Assad asked: “What was the legal basis of [the April missile] attack? [Or] the so-called anti-terrorist alliance, which supports the terrorists, actually? What is the legal basis of their attack on Yemen, Afghanistan? There’s no legal basis.”
On Trump: ‘What you say is what you are’
Asked if he had a nickname for US President Donald Trump, who had previously called Assad an “animal,” Syria’s leader admitted that he wasn’t in the business of name-calling.
“This is not my language, so, I cannot use similar language. This is his language. It represents him,” he said. “I think there is a very well known principle, that what you say is what you are. So, he wanted to represent what he is, and that’s normal,” Assad added.

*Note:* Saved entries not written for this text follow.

Lemma NoDup_map_filter {A B} (f : A -> B) (p : A -> bool) (l : list A) :
  List.NoDup (map f l) -> List.NoDup (map f (List.filter p l)).
Proof.
  induction l as [|a rest IH]; simpl; intros Hnd; [constructor|].
  inversion Hnd as [|? ? Hn Hnd']; subst.
  destruct (p a); simpl; [constructor|]; auto.
  intros Hin. apply Hn. apply in_map_iff in Hin as (b & Hb & Hbin).
  apply filter_In in Hbin as [Hbin _]. rewrite <- Hb. apply in_map. exact Hbin.
Qed.

(** With unique markets in both tables, the number of assets held is at
    most the number of entries of the holdings map in use (at most 5 with
    the default map). *)
Theorem num_holdings_le_map_size (prices : list price_row) (esg : list esg_row)
  (holdings_dict : option (gmap string Q)) :
  List.NoDup (map p_market prices) -> List.NoDup (map e_market esg) ->
  (num_holdings (snd (calculate_portfolio_metrics (merge_price_and_esg prices esg)
                                                  holdings_dict))
   <= size (holdings_in_use holdings_dict))%nat.
Proof.
  intros Hp He. unfold calculate_portfolio_metrics.
  fold (holdings_in_use holdings_dict).
  set (hd := holdings_in_use holdings_dict). cbn zeta.
  destruct (if gt_b _ 0 then _ else _) as [[[? ?] ?] ?]. simpl.
  set (held := List.filter (fun v => gt_b (holding v) 0)
                 (map (add_holding hd) (merge_price_and_esg prices esg))).
  set (ks := map (fun v => market (m_asset (v_row v))) held).
  assert (Hnd : List.NoDup ks).
  { unfold ks, held. apply NoDup_map_filter. rewrite map_map. simpl.
    pose proof (merged_markets_filter prices esg He) as Hm. unfold merged_markets in Hm.
    rewrite Hm. apply List.NoDup_filter. exact Hp. }
  assert (Hsub : ks ⊆ (map_to_list hd).*1).
  { intros s Hs. apply list_elem_of_In in Hs. unfold ks in Hs.
    apply in_map_iff in Hs as (v & <- & Hv). unfold held in Hv.
    apply filter_In in Hv as [Hv Hpos]. apply gt_b_true in Hpos.
    apply in_map_iff in Hv as (r & <- & _). simpl in *.
    unfold holding_of in Hpos.
    destruct (hd !! market (m_asset r)) as [hq|] eqn:E.
    - apply elem_of_map_to_list in E.
      apply (list_elem_of_fmap_2 fst) in E. exact E.
    - exfalso. apply (Qlt_irrefl 0). exact Hpos. }
  apply NoDup_ListNoDup in Hnd.
  pose proof (submseteq_length _ _ (NoDup_submseteq ks _ Hnd Hsub)) as Hl.
  rewrite length_fmap, length_map_to_list in Hl.
  unfold ks in Hl. rewrite length_map in Hl. exact Hl.
Qed.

“The only thing that moves you is what people that you trust, people who are level-headed, people who are thoughtful, people who are moral, ethical, that’s what should move anything inside you, whether positive or negative. Somebody like Trump will move nothing for me,” he said.
On the myth of Syria’s ‘civil’ war: It was foreign-backed regime change
Assad disputed claims that the seven-year conflict has been a “civil war,” pointing out that there is no sectarian or ethnic conflicts in the areas currently controlled by the government. “Now in Damascus, in Aleppo, in Homs, in every area under Syrian government control, you will see [the whole] spectrum of Syrian society. With no exceptions.”
He noted that the term ‘civil war’ had been used widely since the beginning of the conflict in Syria – but it does not correctly characterize the conflict.
“A Syrian civil war means there are lines based either on ethnicities or sects or religion. Or maybe political opinion. In reality, in the areas in direct control by the government, which is now the majority of Syria, you have all this diversity,” Assad said. “So the word civil war is not correct. What we have actually, from the very beginning – mercenaries, Syrians and foreigners being paid by the West in order to topple the government. This is the mere reality. Everything else is just a mask to cover the real intentions.”